** Opening MATERIAL SUPPLIED block **

(** ** The tasks together *)

(** Where the tasks of a connection are. Each looks at the flag and then waits
    (for a line, for an identifier to acknowledge, for thirty seconds) while
    the others go on; the flag may be cleared meanwhile. *)
Inductive LoopStage := LoopTesting | LoopReading | LoopEnded.
Inductive AckStage := AckTesting | AckWaiting | AckSending (id : string) | AckEnded.
Inductive BeatStage := BeatTesting | BeatSleeping | BeatWriting | BeatEnded.

(** The joint state: the locals of [receive_loop], the channel and state of the
    storing task ([None]: it returned), the channel of the acknowledging task,
    the socket and the running flag. [accepted] is history: the messages
    decrypted on this connection. *)
Record System := {
  processed : gset string;
  consecutive_empty : nat;
  accepted : list (string * string);
  loop : LoopStage;
  msg_channel : list (string * string);
  writer : option Writer;
  acker : AckStage;
  ack_channel : list string;
  beater : BeatStage;
  stream : Stream;
  running : bool
}.
Definition with_loop p n acc l msgs acks (s : System) : System :=
  {| processed := p; consecutive_empty := n; accepted := acc; loop := l;
     msg_channel := msgs; writer := writer s; acker := acker s; ack_channel := acks;
     beater := beater s; stream := stream s; running := running s |}.
Definition at_loop n l (s : System) : System :=
  with_loop (processed s) n (accepted s) l (msg_channel s) (ack_channel s) s.
Definition with_writer msgs w (s : System) : System :=
  {| processed := processed s; consecutive_empty := consecutive_empty s; accepted := accepted s;
     loop := loop s; msg_channel := msgs; writer := w; acker := acker s;
     ack_channel := ack_channel s; beater := beater s; stream := stream s; running := running s |}.
Definition with_acker a acks st (s : System) : System :=
  {| processed := processed s; consecutive_empty := consecutive_empty s; accepted := accepted s;
     loop := loop s; msg_channel := msg_channel s; writer := writer s; acker := a;
     ack_channel := acks; beater := beater s; stream := st; running := running s |}.
Definition with_beater b st (s : System) : System :=
  {| processed := processed s; consecutive_empty := consecutive_empty s; accepted := accepted s;
     loop := loop s; msg_channel := msg_channel s; writer := writer s; acker := acker s;
     ack_channel := ack_channel s; beater := b; stream := st; running := running s |}.
Definition with_running b (s : System) : System :=
  {| processed := processed s; consecutive_empty := consecutive_empty s; accepted := accepted s;
     loop := loop s; msg_channel := msg_channel s; writer := writer s; acker := acker s;
     ack_channel := ack_channel s; beater := beater s; stream := stream s; running := b |}.
(* ===== verification/Pipeline.v ===== *)
(** The pipeline of the sender, [send_messages_async_pipeline] of
    [clients/sender_1/src/main.rs], from the start of its ACK reader.

    The main task and the reader task share the semaphore, the map of pending
    messages and the result channel. [step] lets one of them make a step and is
    [None] where that task waits: a state in which no step of the main task can
    ever be taken again is a sender that hangs. *)
From S2P Require Import Prelude RustStr Storage State JsonTree Server Crypto Client Sender.
From stdpp Require Import list options.

Module Pipeline.
Import RustStr Server Crypto Sender.

(** [enum AckResult] *)
Inductive AckResult :=
| AckOk (id : string)
| ServerError (response : string)
| Unknown (response : string)
| IoError (e : string).
#[export] Instance AckResult_eq_dec : EqDecision AckResult.
Proof. solve_decision. Defined.

(** The reader task: waiting for a line, waiting for room in the channel (and
    whether it stops then), or ended. *)
Inductive Reader := Reading | Pushing (r : AckResult) (stop : bool) | Stopped.

(** The main task: sending ([i] messages were generated, up to [batch_end] in
    this batch; [queue] holds the copies of the current one), draining,
    retrying, or waiting for the reader at the end. *)
Inductive Main :=
| Sending (i batch_end : nat) (queue : list EncryptedMessage)
| Draining
| Retrying (unacked : list EncryptedMessage) (attempt : nat) (waiting : bool)
| Closing
| Finished.

(** [sent] and [acks] are history: the messages written in the sending loop and
    the identifiers of the ACK replies read so far. *)
Record Pipe := {
  main : Main;
  reader : Reader;
  permits : nat;
  pending : gmap string EncryptedMessage;
  channel : list AckResult;
  writer : Stream;
  sent_count : nat;
  failed_ids : list string;
  final_failed : nat;
  sent : list EncryptedMessage;
  acks : list string
}.
Definition set_main m (p : Pipe) : Pipe :=
  {| main := m; reader := reader p; permits := permits p; pending := pending p;
     channel := channel p; writer := writer p; sent_count := sent_count p;
     failed_ids := failed_ids p; final_failed := final_failed p; sent := sent p; acks := acks p |}.
Definition set_reader r (p : Pipe) : Pipe :=
  {| main := main p; reader := r; permits := permits p; pending := pending p;
     channel := channel p; writer := writer p; sent_count := sent_count p;
     failed_ids := failed_ids p; final_failed := final_failed p; sent := sent p; acks := acks p |}.
Definition set_channel c (p : Pipe) : Pipe :=
  {| main := main p; reader := reader p; permits := permits p; pending := pending p;
     channel := c; writer := writer p; sent_count := sent_count p;
     failed_ids := failed_ids p; final_failed := final_failed p; sent := sent p; acks := acks p |}.
Definition set_writer w (p : Pipe) : Pipe :=
  {| main := main p; reader := reader p; permits := permits p; pending := pending p;
     channel := channel p; writer := w; sent_count := sent_count p;
     failed_ids := failed_ids p; final_failed := final_failed p; sent := sent p; acks := acks p |}.

(** ** Before the pipeline runs *)

(** [connect_tls] and [configure_server], which the function does three times;
    only the last connection carries messages. *)
Definition connect_configured (cfg : Config) (conn : option Client.Conn) : result Client.Conn string :=
  match conn with
  | None => Err "connect"
  | Some c =>
      match configure_server (bindings cfg) c with
      | (Err e, _) => Err e
      | (Ok _, c1) => Ok c1
      end
  end.
Definition open_connections (cfg : Config) (first second third : option Client.Conn)
    : result Client.Conn string :=
  try _ ← connect_configured cfg first;
  try _ ← connect_configured cfg second;
  connect_configured cfg third.

(** The copies of the message with number [seq]: [uuid], [millis], [rand] and
    [now] are the random and clock values of the run. *)
Definition encrypted_messages `{P : Primitives} `{K : Ciphers} (cfg : Config) (client_id : string)
    (receivers : list string) (d : Disk) (uuid : nat → string) (millis : nat → Z)
    (rand : nat → string → Randomness) (now : nat → string → string) (seq : nat)
    : list EncryptedMessage :=
  encrypt_for_all_receivers
    (generate_message client_id (message (sender cfg)) seq (uuid seq) (millis seq)) receivers
    (λ id, files d !! key_path id) (routing_map cfg) (rand seq) (now seq).

Section Pipeline.
Context `{SJ : Serde} (cfg : Config).
(** The message of a number, generated and encrypted for all receivers. *)
Variable encrypted : nat → list EncryptedMessage.

Definition capacity : nat := 2 * max_inflight (sender cfg).

(** The [json!] object of a publication and its text. *)
Definition payload (em : EncryptedMessage) : JsonTree.Value :=
  JsonTree.obj [("message_id", JStr (message_id em)); ("ciphertext", JStr (ciphertext em));
                ("receiver_client_id", JStr (receiver_client_id em));
                ("enc_session_key", JStr (enc_session_key em)); ("nonce", JStr (nonce em));
                ("sent_time", JStr (sent_time em))].
Definition payload_str (em : EncryptedMessage) : string := print (payload em).

(** The request line of a publication. *)
Definition publish_command (em : EncryptedMessage) : string :=
  "publish " +:+ exchange cfg +:+ " " +:+ Crypto.routing_key em +:+ " " +:+ payload_str em +:+ nl.

(** ** The reader task *)

(** A line was read: an ACK takes its message out of the map and returns a
    permit. *)
Definition on_reply (line : string) (p : Pipe) : Pipe :=
  let response := trim line in
  match strip_prefix "ACK " response with
  | Some id =>
      {| main := main p; reader := Pushing (AckOk id) false; permits := 1 + permits p;
         pending := delete id (pending p); channel := channel p; writer := writer p;
         sent_count := sent_count p; failed_ids := failed_ids p; final_failed := final_failed p;
         sent := sent p; acks := acks p ++ [id] |}
  | None =>
      set_reader (Pushing (if starts_with "Error:" response then ServerError response
                           else Unknown response) false) p
  end.

(** ** The main task *)

(** The body of [for em in encrypted], with a permit at hand. The permit is
    forgotten when the message was written; when it was not, it is dropped,
    after [add_permits(1)]. *)
Definition send (em : EncryptedMessage) (i batch_end : nat) (queue : list EncryptedMessage)
    (p : Pipe) : Pipe :=
  let failed st :=
    {| main := Sending i batch_end queue; reader := reader p; permits := 1 + permits p;
       pending := delete (message_id em) (<[message_id em := em]> (pending p));
       channel := channel p; writer := st; sent_count := sent_count p;
       failed_ids := failed_ids p ++ [message_id em]; final_failed := final_failed p;
       sent := sent p; acks := acks p |} in
  let '(ok, st1) := write_all (publish_command em) (writer p) in
  if negb ok then failed st1
  else
    let '(ok', st2) := flush st1 in
    if negb ok' then failed st2
    else
      {| main := Sending i batch_end queue; reader := reader p; permits := permits p - 1;
         pending := <[message_id em := em]> (pending p); channel := channel p; writer := st2;
         sent_count := 1 + sent_count p; failed_ids := failed_ids p;
         final_failed := final_failed p; sent := sent p ++ [em]; acks := acks p |}.

(** The outer loop: the next batch, or the wait for the remaining ACKs. *)
Definition next_batch (i : nat) (p : Pipe) : Pipe :=
  if decide (i < num_messages (sender cfg))
  then set_main (Sending i (min (i + batch_size (sender cfg)) (num_messages (sender cfg))) []) p
  else set_main Draining p.

(** A step of the sending loop: a message, the next number, or the end of a
    batch, where the results received so far are taken off the channel. *)
Definition sending_step (i batch_end : nat) (queue : list EncryptedMessage) (p : Pipe)
    : option Pipe :=
  match queue with
  | em :: rest => if decide (permits p = 0) then None else Some (send em i batch_end rest p)
  | [] =>
      if decide (i < batch_end) then Some (set_main (Sending (1 + i) batch_end (encrypted (1 + i))) p)
      else Some (next_batch i (set_channel [] p))
  end.

(** The end of the draining loop: what is pending will be retried. *)
Definition collect (p : Pipe) : Pipe :=
  let unacked := (map_to_list (pending p)).*2 in
  {| main := Retrying unacked 0 false; reader := reader p; permits := permits p;
     pending := pending p; channel := channel p; writer := writer p; sent_count := sent_count p;
     failed_ids := failed_ids p ++ (message_id <$> unacked); final_failed := 0;
     sent := sent p; acks := acks p |}.

(** One turn of the draining loop; [late] is whether the drain timeout is over. *)
Definition draining_step (late : bool) (p : Pipe) : Pipe :=
  if decide (pending p = ∅) then collect p
  else if late then collect p
  else match channel p with
  | IoError _ :: rest => collect (set_channel rest p)
  | _ :: rest => set_channel rest p
  | [] => p
  end.

(** The next attempt at a message, or the next message. *)
Definition fail_message (rest : list EncryptedMessage) (p : Pipe) : Pipe :=
  {| main := Retrying rest 0 false; reader := reader p; permits := permits p;
     pending := pending p; channel := channel p; writer := writer p; sent_count := sent_count p;
     failed_ids := failed_ids p; final_failed := 1 + final_failed p; sent := sent p; acks := acks p |}.

(** A step of the retry loop; [late] is whether the wait for an ACK timed out. *)
Definition retrying_step (late : bool) (unacked : list EncryptedMessage) (attempt : nat)
    (waiting : bool) (p : Pipe) : option Pipe :=
  match unacked with
  | [] => Some (set_main Closing p)
  | em :: rest =>
      if decide (max_retries (sender cfg) ≤ attempt) then Some (fail_message rest p)
      else if waiting then
        if late then Some (set_main (Retrying unacked (1 + attempt) false) p)
        else match channel p with
        | [] => None
        | r :: results =>
            let p1 := set_channel results p in
            if decide (r = AckOk (message_id em)) then Some (set_main (Retrying rest 0 false) p1)
            else Some (set_main (Retrying unacked (1 + attempt) false) p1)
        end
      else
        let '(ok, st1) := write_all (publish_command em) (writer p) in
        if negb ok then Some (set_main (Retrying unacked (1 + attempt) false) (set_writer st1 p))
        else
          let '(ok', st2) := flush st1 in
          if negb ok' then Some (set_main (Retrying unacked (1 + attempt) false) (set_writer st2 p))
          else Some (set_main (Retrying unacked attempt true) (set_writer st2 p))
  end.

(** ** Steps *)

Inductive Label :=
| MainStep (late : bool)
| Reply (line : string)
| ReadTimeout
| ReadError (e : string)
| ReadEof
| Push.

Definition step (l : Label) (p : Pipe) : option Pipe :=
  match l with
  | MainStep late =>
      match main p with
      | Sending i batch_end queue => sending_step i batch_end queue p
      | Draining => Some (draining_step late p)
      | Retrying unacked attempt waiting => retrying_step late unacked attempt waiting p
      | Closing => match reader p with Stopped => Some (set_main Finished p) | _ => None end
      | Finished => None
      end
  | Push =>
      match reader p with
      | Pushing r stop =>
          if decide (length (channel p) < capacity)
          then Some (set_reader (if stop then Stopped else Reading) (set_channel (channel p ++ [r]) p))
          else None
      | _ => None
      end
  | _ =>
      match reader p with
      | Reading =>
          Some (match l with
                | Reply line => on_reply line p
                | ReadError e => set_reader (Pushing (IoError e) true) p
                | _ => set_reader Stopped p
                end)
      | _ => None
      end
  end.

(** Steps that are not possible are skipped. *)
Definition run (ls : list Label) (p : Pipe) : Pipe :=
  foldl (λ p l, default p (step l p)) p ls.

(** The state when the reader starts; a channel of capacity 0 is a panic. *)
Definition start (w : Stream) : option Pipe :=
  if decide (capacity = 0) then None
  else Some (next_batch 0 {| main := Draining; reader := Reading;
    permits := max_inflight (sender cfg); pending := ∅; channel := []; writer := w;
    sent_count := 0; failed_ids := []; final_failed := 0; sent := []; acks := [] |}).

End Pipeline.
End Pipeline.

** Closing MATERIAL SUPPLIED block **

PROBLEM DESCRIPTION
Please output only the lines from the first line of the entries through the line with "acc; loop := l;", both included, exactly as written.

REPLY
(** ** The tasks together *)

(** Where the tasks of a connection are. Each looks at the flag and then waits
    (for a line, for an identifier to acknowledge, for thirty seconds) while
    the others go on; the flag may be cleared meanwhile. *)
Inductive LoopStage := LoopTesting | LoopReading | LoopEnded.
Inductive AckStage := AckTesting | AckWaiting | AckSending (id : string) | AckEnded.
Inductive BeatStage := BeatTesting | BeatSleeping | BeatWriting | BeatEnded.

(** The joint state: the locals of [receive_loop], the channel and state of the
    storing task ([None]: it returned), the channel of the acknowledging task,
    the socket and the running flag. [accepted] is history: the messages
    decrypted on this connection. *)
Record System := {
  processed : gset string;
  consecutive_empty : nat;
  accepted : list (string * string);
  loop : LoopStage;
  msg_channel : list (string * string);
  writer : option Writer;
  acker : AckStage;
  ack_channel : list string;
  beater : BeatStage;
  stream : Stream;
  running : bool
}.
Definition with_loop p n acc l msgs acks (s : System) : System :=
  {| processed := p; consecutive_empty := n; accepted := acc; loop := l;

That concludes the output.